Any algorithm that include domain search for labeled or non-labeled data?

Hello Forum,
Is there any deep learning, neural network, or ML algorithm that includes a specific domain search for data, labeled (supervised) or non-labeled (unsupervised) data? As well do they can process or can engineer the data automatically and feed themselves? For example, Sophia uses SingurarityNET.io as well as probably the whole internet to get her data. Similarly, I think, if AI algorithms could find (from kaggle etc.) and use their data on their own and could fetch back the engineered data for others’ use in the future, hopefully, that would lessen the terse workload for data management. I dream that AI would be able to label the non-labeled data from their past experiences in handling labeled data or training data as well could automatically prepare the data by removing null values, outliers, etc. If there are such algorithms, please let me know.

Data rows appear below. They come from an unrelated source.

(* ===== verification/IngestHttp.v ===== *)
(** The v2 ingest endpoint ([internal/ingest/v2]: [parse.go], the HTTP part of [handler.go]):
    reading a body within its limit, choosing its framing, and answering with an envelope
    or a refusal.  Gzip and media types are the code of other packages: [Encodings]. *)

From S2P Require Import Prelude GoRuntime GoFloat GoText Types Index Eventlog Ingest.
Open Scope Z_scope.

(** ** Reading ([parse.go]) *)

(** How a reader ends: at its end, by the limit of [http.MaxBytesReader], or otherwise. *)
Inductive ending := Eof | TooLarge | ReadError (msg : string).

Record reader := mkReader { rd_bytes : string; rd_end : ending }.

Definition maxBodyBytes : Z := 2 ^ 20.

Definition ReasonBodyOversize : string := "body_oversize".
Definition ReasonUnsupportedContentType : string := "unsupported_content_type".
Definition ReasonUnsupportedEncoding : string := "unsupported_content_encoding".
Definition ReasonInvalidBody : string := "invalid_body".

Definition len (s : string) : Z := Z.of_nat (String.length s).

(** [http.MaxBytesReader]. *)
Definition MaxBytesReader (r : reader) (n : Z) : reader :=
  if n <? len (rd_bytes r) then mkReader (take_bytes (Z.to_nat n) (rd_bytes r)) TooLarge else r.

(** [io.ReadAll] of an [io.LimitReader]: what is past the limit, an error included, is not seen. *)
Definition ReadAll (r : reader) (limit : Z) : string + ending :=
  if limit <=? len (rd_bytes r) then inl (take_bytes (Z.to_nat limit) (rd_bytes r))
  else match rd_end r with Eof => inl (rd_bytes r) | e => inr e end.

(** [gzip.NewReader] over a reader, and [mime.ParseMediaType]; errors are their messages. *)
Record Encodings := mkEncodings {
  gunzip : reader -> reader + string;
  ParseMediaType : string -> string + string
}.

Record IngestRequest := mkIngestRequest { iq_Method : string; iq_ContentEncoding : string; iq_ContentType : string; iq_Body : reader }.

Section Http.
Variable enc : Encodings.

Definition requestBodyReader (r : IngestRequest) (body : reader) : reader + requestError :=
  let encoding := TrimSpace (iq_ContentEncoding r) in
  if String.eqb encoding "" || EqualFold encoding "identity" then inl body
  else if negb (EqualFold encoding "gzip") then inr (mkRequestError 400 ReasonUnsupportedEncoding ("unsupported content encoding " +:+ encoding))
  else match gunzip enc body with
       | inl gz => inl gz
       | inr err => inr (mkRequestError 400 ReasonInvalidBody err)
       end.

Definition requestMediaType (r : IngestRequest) : string + requestError :=
  let raw := TrimSpace (iq_ContentType r) in
  if String.eqb raw "" then inr (mkRequestError 400 ReasonInvalidBody "missing content type")
  else match ParseMediaType enc raw with
       | inl mediaType => inl (ToLower mediaType)
       | inr err => inr (mkRequestError 400 ReasonInvalidBody err)
       end.

Definition oversize : requestError := mkRequestError 413 ReasonBodyOversize "request body exceeds 1 MB".

Definition parseRequestBody (r : IngestRequest) : list string + requestError :=
  match requestBodyReader r (MaxBytesReader (iq_Body r) maxBodyBytes) with
  | inr err => inr err
  | inl rd =>
    match ReadAll rd (maxBodyBytes + 1) with
    | inr TooLarge => inr oversize
    | inr (ReadError msg) => inr (mkRequestError 400 ReasonInvalidBody msg)
    | inr Eof => inr (mkRequestError 400 ReasonInvalidBody "")
    | inl body =>
      if maxBodyBytes <? len body then inr oversize
      else
        match requestMediaType r with
        | inr err => inr err
        | inl mediaType =>
          if String.eqb mediaType "application/json" then inl [body]
          else if String.eqb mediaType "application/x-ndjson" then parseNDJSON body
          else inr (mkRequestError 415 ReasonUnsupportedContentType ("unsupported content type " +:+ mediaType))
        end
    end
  end.

(** ** Answering ([handler.go]) *)

(** [Unavailable] carries [Retry-After: 1]. *)
Inductive answer := MethodNotAllowed | Envelope (status : Z) (env : IngestEnvelope) | Unavailable (msg : string).

Definition writeError (err : requestError) : answer :=
  Envelope (re_status err) (add_rejected newEnvelope (mkRejectedEvent 0 "" (re_reason err) (re_detail err))).

Definition unavailable (e : IngestError) : answer :=
  Unavailable match e with
              | ErrDurability => "durability unavailable"
              | ErrProjection => "projection unavailable"
              | ErrContext => "ingest unavailable"
              end.

Section Endpoint.
Context {W P : Type} `{!WAL W} `{!EventProjector P}.
Variable c : Codec.

Definition handle (durable : bool) (cancelled : Z -> bool) (h : Handler W P) (r : IngestRequest) : Handler W P * answer :=
  if negb (String.eqb (iq_Method r) "POST") then (h, MethodNotAllowed)
  else
    match parseRequestBody r with
    | inr err => (h, writeError err)
    | inl events =>
      match IngestRaw c cancelled durable h events with
      | (h, _, Some e) => (h, unavailable e)
      | (h, env, None) => (h, Envelope 200 env)
      end
    end.

Definition Events := handle true.
Definition Validate := handle false.
End Endpoint.
End Http.

(** [New]: a handler of what the configuration gives, or of fresh parts. *)
Definition New {W} (dedup : option Dedup) (wal : option W) (index : option RecentIndex) : Handler W RecentIndex :=
  mkHandler (default (NewDedup DefaultDedupCapacity) dedup) wal (default NewRecentIndex index).

(** ** A dry run predicts *)

Section DryRun.
Context {W P : Type} `{!WAL W} `{!EventProjector P} (enc : Encodings) (c : Codec).

Lemma dry_loop (h : Handler W P) env i bodies h' env' :
  ingest_loop c (fun _ => false) false h env i bodies = (h', env', None) -> h' = h /\ env_Duplicate env' = env_Duplicate env.
Proof.
  revert env i. induction bodies as [|b bodies IH]; intros env i; simpl; [by intros [= -> ->]|].
  unfold ingest_one. destruct (validateEvent c i b); simpl; intros H; apply IH in H as [-> ->]; done.
Qed.

Lemma dry_loop_answers (h : Handler W P) env i bodies : exists env', ingest_loop c (fun _ => false) false h env i bodies = (h, env', None).
Proof.
  revert env i. induction bodies as [|b bodies IH]; intros env i; simpl; [by eexists|].
  unfold ingest_one. by destruct (validateEvent c i b); simpl.
Qed.

Lemma refusal_status r err : parseRequestBody enc r = inr err -> re_status err = 400 \/ re_status err = 413 \/ re_status err = 415.
Proof.
  unfold parseRequestBody. destruct (requestBodyReader enc r _) as [rd|e] eqn:Er.
  - destruct (ReadAll rd _) as [body|[]]; [|intros [= <-]; auto..]. destruct (maxBodyBytes <? len body); [intros [= <-]; auto|].
    destruct (requestMediaType enc r) as [mt|e] eqn:Em.
    + destruct (String.eqb mt _); [done|]. destruct (String.eqb mt _); [|intros [= <-]; auto].
      unfold parseNDJSON. rewrite ndjson_loop_spec by (simpl; unfold maxBatchItems; lia). cbv zeta. destruct (_ <=? _)%nat; [done|]. intros [= <-]. auto.
    + intros [= <-]. revert Em. unfold requestMediaType. destruct (String.eqb _ ""); [intros [= <-]; auto|]. destruct (ParseMediaType enc _); [done|]. intros [= <-]. auto.
  - intros [= <-]. revert Er. unfold requestBodyReader. destruct (String.eqb _ "" || _); [done|]. destruct (negb _); [intros [= <-]; auto|].
    destruct (gunzip enc _); [done|]. intros [= <-]. auto.
Qed.

(** The dry run predicts the ingestion: on the same request it changes nothing and
    either gives the refusal that ingestion gives, or an envelope whose rejections are
    those of ingestion and whose accepted events are the ones ingestion accepts or finds
    to be duplicates, unless ingestion is unavailable. *)
Theorem Validate_predicts (h h' : Handler W P) r a : Events enc c (fun _ => false) h r = (h', a) ->
  (Validate enc c (fun _ => false) h r).1 = h /\
  match (Validate enc c (fun _ => false) h r).2 with
  | Envelope 200 dry =>
    match a with
    | Envelope status env => status = 200 /\ env_Rejected env = env_Rejected dry /\ env_Duplicate dry = 0 /\
        env_Accepted env + env_Duplicate env = env_Accepted dry
    | Unavailable _ => True
    | MethodNotAllowed => False
    end
  | refusal => a = refusal /\ h' = h
  end.
Proof.
  unfold Events, Validate, handle. destruct (negb _); [by intros [= <- <-]|].
  destruct (parseRequestBody enc r) as [bodies|err] eqn:Ep.
  - unfold IngestRaw. destruct (dry_loop_answers h newEnvelope 0 bodies) as [dry Hdry]. rewrite Hdry. cbn [fst snd].
    intros Hev. split; [done|].
    destruct (ingest_loop c (fun _ => false) true h newEnvelope 0 bodies) as [[h1 env] [e|]] eqn:Eloop; injection Hev as <- <-; [done|].
    destruct (ingest_loop_accounts _ _ _ _ _ _ _ _ _ Hdry) as (S1 & R1 & _). destruct (ingest_loop_accounts _ _ _ _ _ _ _ _ _ Eloop) as (S2 & R2 & _).
    destruct (dry_loop _ _ _ _ _ _ Hdry) as [_ Hd]. simpl in *. rewrite R1, R2 in *. split; [done|split; [done|split; [done|lia]]].
  - intros [= <- <-]. cbn [fst snd]. split; [done|]. unfold writeError.
    destruct (refusal_status r err Ep) as [-> | [-> | ->]]; done.
Qed.
End DryRun.

(** ** Compressed bodies *)

Lemma requestMediaType_header enc r r' : iq_ContentType r = iq_ContentType r' -> requestMediaType enc r = requestMediaType enc r'.
Proof. unfold requestMediaType. by intros ->. Qed.

(** Compression is transparent: a gzip body within the limit, which decompresses to a body
    read to its end, is answered as that body sent plain would be, also when the plain body
    is beyond the limit. *)
Theorem gzip_transparent {W P} `{!WAL W} `{!EventProjector P} enc c durable cancelled (h : Handler W P) r raw plain :
  EqualFold (TrimSpace (iq_ContentEncoding r)) "gzip" = true -> iq_Body r = mkReader raw Eof -> len raw <= maxBodyBytes ->
  gunzip enc (mkReader raw Eof) = inl (mkReader plain Eof) ->
  handle enc c durable cancelled h r =
  handle enc c durable cancelled h (mkIngestRequest (iq_Method r) "" (iq_ContentType r) (mkReader plain Eof)).
Proof.
  intros Hg Hb Hl Hz. unfold handle. cbn [iq_Method]. destruct (negb _); [done|].
  enough (parseRequestBody enc r = parseRequestBody enc (mkIngestRequest (iq_Method r) "" (iq_ContentType r) (mkReader plain Eof))) as -> by done.
  unfold parseRequestBody, requestBodyReader. rewrite Hg, Hb. cbn [iq_ContentEncoding iq_Body].
  assert (String.eqb (TrimSpace (iq_ContentEncoding r)) "" = false /\ EqualFold (TrimSpace (iq_ContentEncoding r)) "identity" = false) as [-> ->].
  { revert Hg. unfold EqualFold. set (e := TrimSpace _). clearbody e. intros Hg%String.eqb_eq. rewrite Hg. split; [|done].
    destruct (String.eqb_spec e "") as [->|]; done. }
  change (String.eqb (TrimSpace "") "" || EqualFold (TrimSpace "") "identity") with true. cbn [negb orb].
  unfold MaxBytesReader. cbn [rd_bytes]. rewrite (proj2 (Z.ltb_ge _ _)) by done. rewrite Hz.
  rewrite (requestMediaType_header enc (mkIngestRequest _ _ _ _) r) by done. unfold ReadAll.
  destruct (Z.ltb_spec maxBodyBytes (len plain)) as [Hlong|Hshort]; cbn [rd_bytes rd_end].
  - assert (len (take_bytes (Z.to_nat maxBodyBytes) plain) = maxBodyBytes) as Hlen1. { unfold len in *. rewrite take_bytes_length; lia. }
    rewrite Hlen1. rewrite (proj2 (Z.leb_le _ _)) by lia. rewrite (proj2 (Z.leb_gt _ _)) by lia.
    assert (len (take_bytes (Z.to_nat (maxBodyBytes + 1)) plain) = maxBodyBytes + 1) as ->. { unfold len in *. rewrite take_bytes_length; lia. }
    by rewrite (proj2 (Z.ltb_lt _ _)) by lia.
  - rewrite (proj2 (Z.leb_gt _ _)) by lia. rewrite (proj2 (Z.ltb_ge _ _)) by lia. done.
Qed.

(** ** Runs *)

(** A gzip of the letter z before the plain text, and media types without parameters. *)
Definition sample_encodings : Encodings := mkEncodings
  (fun r => match rd_bytes r with String "z"%char s => inl (mkReader s (rd_end r)) | _ => inr "gzip: invalid header" end)
  (fun s => inl s).

Definition ndjson_request (encoding : string) (body : string) : IngestRequest :=
  mkIngestRequest "POST" encoding "application/x-ndjson" (mkReader body Eof).

Definition three_lines : string := "{a" +:+ nl +:+ " {! " +:+ nl +:+ nl +:+ "{a".

Example answers_ex :
  let run durable r := (handle sample_encodings sample_codec durable (fun _ => false) (handler_on []) r).2 in
  let status a := match a with Envelope s env => (s, env_Accepted env, env_Duplicate env, rj_Reason <$> env_Rejected env) | _ => (0, 0, 0, []) end in
  status (run true (ndjson_request "" three_lines)) = (200, 1, 1, [ReasonSchemaValidationFailed]) /\
  status (run false (ndjson_request " GZip" ("z" +:+ three_lines))) = (200, 2, 0, [ReasonSchemaValidationFailed]) /\
  status (run true (ndjson_request "br" three_lines)) = (400, 0, 0, [ReasonUnsupportedEncoding]) /\
  status (run true (mkIngestRequest "POST" "" "text/plain" (mkReader "" Eof))) = (415, 0, 0, [ReasonUnsupportedContentType]) /\
  run true (mkIngestRequest "GET" "" "" (mkReader "" Eof)) = MethodNotAllowed /\
  (handle sample_encodings sample_codec true (fun _ => false) (mkHandler (NewDedup 2) None NewRecentIndex : Handler scripted RecentIndex)
     (ndjson_request "" "{a")).2 = Unavailable "durability unavailable".
Proof. vm_compute. done. Qed.

Lemma Validate_predicts_witness :
  let r := ndjson_request "" three_lines in
  match (Validate sample_encodings sample_codec (fun _ => false) (handler_on []) r).2 with
  | Envelope 200 dry => env_Accepted dry = 2 /\ length (env_Rejected dry) = 1%nat /\
      (Validate sample_encodings sample_codec (fun _ => false) (handler_on []) r).1 = handler_on []
  | _ => False
  end.
Proof.
  intros r. set (x := Events sample_encodings sample_codec (fun _ => false) (handler_on []) r).
  pose proof (Validate_predicts sample_encodings sample_codec (handler_on []) x.1 r x.2 (surjective_pairing x)) as [H1 H2].
  assert ((Validate sample_encodings sample_codec (fun _ => false) (handler_on []) r).2 =
    Envelope 200 (mkIngestEnvelope 2 0 [mkRejectedEvent 1 "!" ReasonSchemaValidationFailed "schema"] ∅)) as E by (vm_compute; reflexivity).
  rewrite E. split; [reflexivity|]. split; [reflexivity|exact H1].
Defined.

Read through the post, I don’t know of any myself but is an interesting idea. Though the complexity of the such model pipeline would be high. I guess the tech giants are using such models for at least the benefit of the services they provide and those "they don’t officially provide :slight_smile: " but they are privately owned for many reasons including cost to build.

Thanks for your reply but what I think, biggest tech giants are other than none but the open source community, no one could stand out against their collaborative strength. I will open a Github repo on this idea and I like to welcome OS Veterans and everybody of this forum to contribute. What is your opinion regarding this?

Definitey, you can try it​:slightly_smiling_face:.